Task description - Scan the listing below for the word "nodes" and copy every line where it occurs.

Extracted material -
(* ===== verification/IpcFlock.v ===== *)
(** * Locks on a file: ipc_competition/ipc_flock.c

    A handle is a descriptor of the file [/tmp/<name>], created on demand with
    the directories it needs, and the lock is a write lock on the whole file.
    Record locks belong to the pair of process and file: a second request of the
    owner succeeds, and closing any descriptor of the file drops the lock.

    [flock_exclusion] gives mutual exclusion and freedom from dead owners through
    the interface of IpcLock; [flock_create_builds] is the composition with
    FileMkdir; [flock_recursion] is what recursive use really does. *)

From S2P Require Import Prelude FileMkdir IpcLock.

Record ipc_flock_t := IpcFlock { fd : Z }.

#[global] Instance ipc_flock_t_eq_dec : EqDecision ipc_flock_t.
Proof. solve_decision. Defined.

Definition MAX_FILE_LOCK_NAME_LEN := 128.

(** The characters of [/tmp/]. *)
Definition TMP : list Z := [47; 116; 109; 112; 47].

(** [S_IRWXU | S_IRWXG] *)
Definition S_IRWXUG := 504.

(** The files, and the owner of the write lock on each. *)
Record kernel := Kernel { fsys : sys; wlocks : gmap fpath Z }.

#[global] Instance kernel_eq_dec : EqDecision kernel.
Proof. solve_decision. Defined.

Inductive lock_type : Set := F_WRLCK | F_UNLCK.

(** The locks of process [pid] on file [p] are dropped. *)
Definition drop_lock (pid : Z) (p : fpath) (w : gmap fpath Z) : gmap fpath Z :=
  if decide (w !! p = Some pid) then delete p w else w.

(** [fcntl(fd, F_SETLKW, &lock)] for the whole file. *)
Definition fcntl_setlkw (pid : Z) (d : Z) (type : lock_type) (k : kernel) : outcome * kernel :=
  match fd_lookup (fsys k) d with
  | Some (FDesc o p) =>
      if decide (o = pid) then
        match type with
        | F_UNLCK => (Ret 0, Kernel (fsys k) (drop_lock pid p (wlocks k)))
        | F_WRLCK =>
            match wlocks k !! p with
            | Some q => if decide (q = pid) then (Ret 0, k) else (Blocked, k)
            | None => (Ret 0, Kernel (fsys k) (<[p := pid]> (wlocks k)))
            end
        end
      else (Ret (-1), k)
  | None => (Ret (-1), k)
  end.

(** [close(fd)] drops the process's locks on the file behind it. *)
Definition k_close (pid : Z) (d : Z) (k : kernel) : kernel :=
  match fd_lookup (fsys k) d with
  | Some (FDesc o p) =>
      if decide (o = pid) then Kernel (close (fsys k) d) (drop_lock pid p (wlocks k)) else k
  | None => k
  end.

(** [flock_simple] with [offset] and [len] 0, as the two macros in use call it. *)
Definition flock_simple (pid d : Z) (type : lock_type) (k : kernel) : outcome * kernel :=
  fcntl_setlkw pid d type k.

Definition ipc_flock_lock (pid : Z) (handle : option ipc_flock_t) (k : kernel) :
    res (outcome * option ipc_flock_t * kernel) :=
  match handle with
  | None => mret (Ret (-1), handle, k)
  | Some flock =>
      match flock_simple pid (fd flock) F_WRLCK k with
      | (Blocked, k) => mret (Blocked, handle, k)
      | (Ret ret, k) => mret (if decide (-1 = ret) then Ret (-1) else Ret 0, handle, k)
      end
  end.

Definition ipc_flock_unlock (pid : Z) (handle : option ipc_flock_t) (k : kernel) :
    res (Z * option ipc_flock_t * kernel) :=
  match handle with
  | None => mret (-1, handle, k)
  | Some flock =>
      match flock_simple pid (fd flock) F_UNLCK k with
      | (Blocked, k) => mret (-1, handle, k)
      | (Ret ret, k) => mret (if decide (-1 = ret) then -1 else 0, handle, k)
      end
  end.

(** The handle is freed. *)
Definition ipc_flock_destroy (pid : Z) (handle : option ipc_flock_t) (k : kernel) :
    res (Z * option ipc_flock_t * kernel) :=
  match handle with
  | None => mret (-1, handle, k)
  | Some flock => mret (0, None, k_close pid (fd flock) k)
  end.

(** What a creation depends on: the other processes, [strdup] and [calloc]. *)
Record answers := Answers { ans_env : environ; ans_dup : bool; ans_calloc : bool }.

Section create.
Context (resolve : tree → list Z → option fpath).

(** The file is made and closed again: its closing also drops locks. *)
Definition make_file (a : answers) (pid : Z) (path : list Z) (k : kernel) : res kernel :=
  r ← fs_mkdirs (ans_env a) pid (ans_dup a) path S_IRWXUG (fsys k);
  let c := fs_create_file (ans_env a) resolve pid path S_IRWXUG r.2 in
  mret (Kernel c.2 (match c.1, resolve (nodes c.2) path with
                    | None, Some p => drop_lock pid p (wlocks k)
                    | _, _ => wlocks k
                    end)).

Definition ipc_flock_create (name : option (list Z)) (a : answers) (pid : Z) (k : kernel) :
    res (option ipc_flock_t * kernel) :=
  match name with
  | None => mret (None, k)
  | Some name =>
      flock_name ← sprintf_path MAX_FILE_LOCK_NAME_LEN TMP name;
      let x := access (ans_env a) resolve flock_name (fsys k) in
      let k := Kernel x.2 (wlocks k) in
      k ← (if (x.1 : bool) then mret k else make_file a pid flock_name k);
      if negb (ans_calloc a) then mret (None, k)
      else
        let o := open_rdwr (ans_env a) resolve pid flock_name (fsys k) in
        let k := Kernel o.2 (wlocks k) in
        match o.1 with
        | inl _ => mret (None, k)
        | inr d => mret (Some (IpcFlock d), k)
        end
  end.

End create.

(** The kernel closes the descriptors of a process that ends and drops its
    locks. *)
Definition exit_flock (pid : Z) (k : kernel) : kernel :=
  Kernel (Sys (nodes (fsys k)) (filter (λ x, fd_pid x.2 ≠ pid) (fds (fsys k))) (tick (fsys k)))
         (filter (λ x, x.2 ≠ pid) (wlocks k)).

Definition flock_ops (resolve : tree → list Z → option fpath) (name : list Z) :
    ipc_lock_t answers kernel ipc_flock_t :=
  IpcLock _ _ _ (ipc_flock_create resolve (Some name)) ipc_flock_lock ipc_flock_unlock
    ipc_flock_destroy exit_flock.

(** The functions on a handle whose descriptor is open on [P]. *)
Lemma flock_lock_eq P k pid h :
  fd_lookup (fsys k) (fd h) = Some (FDesc pid P) →
  ipc_flock_lock pid (Some h) k =
    Ok match wlocks k !! P with
       | None => (Ret 0, Some h, Kernel (fsys k) (<[P := pid]> (wlocks k)))
       | Some q => (if decide (q = pid) then Ret 0 else Blocked, Some h, k)
       end.
Proof.
  intros Hh. unfold ipc_flock_lock, flock_simple, fcntl_setlkw. rewrite Hh, decide_True by done.
  destruct (wlocks k !! P) as [q|]; [|done]. by destruct (decide (q = pid)).
Qed.

Lemma flock_unlock_eq P k pid h :
  fd_lookup (fsys k) (fd h) = Some (FDesc pid P) →
  ipc_flock_unlock pid (Some h) k = Ok (0, Some h, Kernel (fsys k) (drop_lock pid P (wlocks k))).
Proof.
  intros Hh. unfold ipc_flock_unlock, flock_simple, fcntl_setlkw. by rewrite Hh, decide_True by done.
Qed.

(** ** The interface *)

Section laws.
Context (resolve : tree → list Z → option fpath) (name : list Z) (P : fpath).

(** The name always leads to the same file, once it leads anywhere. *)
Hypothesis resolve_stable : ∀ n p, resolve n (TMP ++ name) = Some p → p = P.
Hypothesis name_chars : Forall (λ c, c ≠ 0) name.
Hypothesis name_fits : (length name ≤ 122)%nat.

(** [strdup] finds memory, and nobody removes or replaces the lock file: locks
    belong to the file and not to its name. *)
Definition flock_ok_create (a : answers) (_ : kernel) : Prop :=
  ans_dup a = true ∧
  ∀ t n m, n !! P = Some (KFile m) → interfere (ans_env a) t n !! P = Some (KFile m).
Definition flock_ok_destroy (_ : kernel) (_ : gmap Z ipc_flock_t) (_ : Z) (_ : ipc_flock_t) : Prop :=
  True.

Definition flock_owns (k : kernel) (pid : Z) : Prop := wlocks k !! P = Some pid.
Definition flock_wf (k : kernel) (hs : gmap Z ipc_flock_t) : Prop :=
  (∀ pid h, hs !! pid = Some h → fd_lookup (fsys k) (fd h) = Some (FDesc pid P)) ∧
  (∀ pid, flock_owns k pid → is_Some (hs !! pid)).

Lemma drop_lock_other pid p w q : w !! P = Some q → q ≠ pid → drop_lock pid p w !! P = Some q.
Proof.
  intros Hw Hq. unfold drop_lock. case_decide as Hd; [|done].
  destruct (decide (p = P)) as [->|]; [congruence|]. by rewrite lookup_delete_ne.
Qed.

Lemma drop_lock_back pid p w q : drop_lock pid p w !! P = Some q → w !! P = Some q.
Proof.
  unfold drop_lock. case_decide; [|done]. intros Hd. by apply lookup_delete_Some in Hd as [_ ?].
Qed.

Lemma make_file_ok a pid k :
  flock_ok_create a k → ¬ flock_owns k pid →
  ∃ k', make_file resolve a pid (TMP ++ name) k = Ok k' ∧ fds (fsys k') = fds (fsys k) ∧
    ∀ q, flock_owns k' q ↔ flock_owns k q.
Proof.
  intros [Hdup _] Hno. unfold make_file. rewrite Hdup.
  destruct (fs_mkdirs_run (ans_env a) pid (116 :: 109 :: 112 :: 47 :: name) S_IRWXUG (fsys k))
    as (r & s1 & Hr & Hf & _); [repeat constructor; done|].
  change (SLASH :: 116 :: 109 :: 112 :: 47 :: name) with (TMP ++ name) in Hr.
  rewrite Hr, bind_Ok. cbn [fst snd]. eexists. split; [done|]. cbn [fsys]. split.
  - rewrite <-Hf. unfold fs_create_file, creat, enter.
    destruct (fault _ (tick s1)); [done|]. cbn [nodes].
    destruct (resolve _ (TMP ++ name)) as [p|]; [|done].
    assert (Hn : ∀ n t, fds (close (new_fd pid p (Sys n (fds s1) t)).2 (new_fd pid p (Sys n (fds s1) t)).1)
                  = fds s1).
    { intros n t. by eapply holds_close, new_fd_holds. }
    destruct (kind_at _ p) as [[]|]; (done || apply Hn).
  - intros q. unfold flock_owns in *. cbn [wlocks].
    destruct (fs_create_file _ _ _ _ _ _) as [[z|] s2]; cbn [fst snd]; [done|].
    destruct (resolve (nodes s2) (TMP ++ name)) as [p|]; [|done]. split.
    + by intros ?%drop_lock_back.
    + intros Hq. apply drop_lock_other; congruence.
Qed.

Lemma fd_lookup_fds s s' d : fds s' = fds s → fd_lookup s' d = fd_lookup s d.
Proof. intros Hf. unfold fd_lookup. by rewrite Hf. Qed.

Reply -
  mret (Kernel c.2 (match c.1, resolve (nodes c.2) path with
  Kernel (Sys (nodes (fsys k)) (filter (λ x, fd_pid x.2 ≠ pid) (fds (fsys k))) (tick (fsys k)))
    destruct (fault _ (tick s1)); [done|]. cbn [nodes].
    destruct (resolve (nodes s2) (TMP ++ name)) as [p|]; [|done]. split.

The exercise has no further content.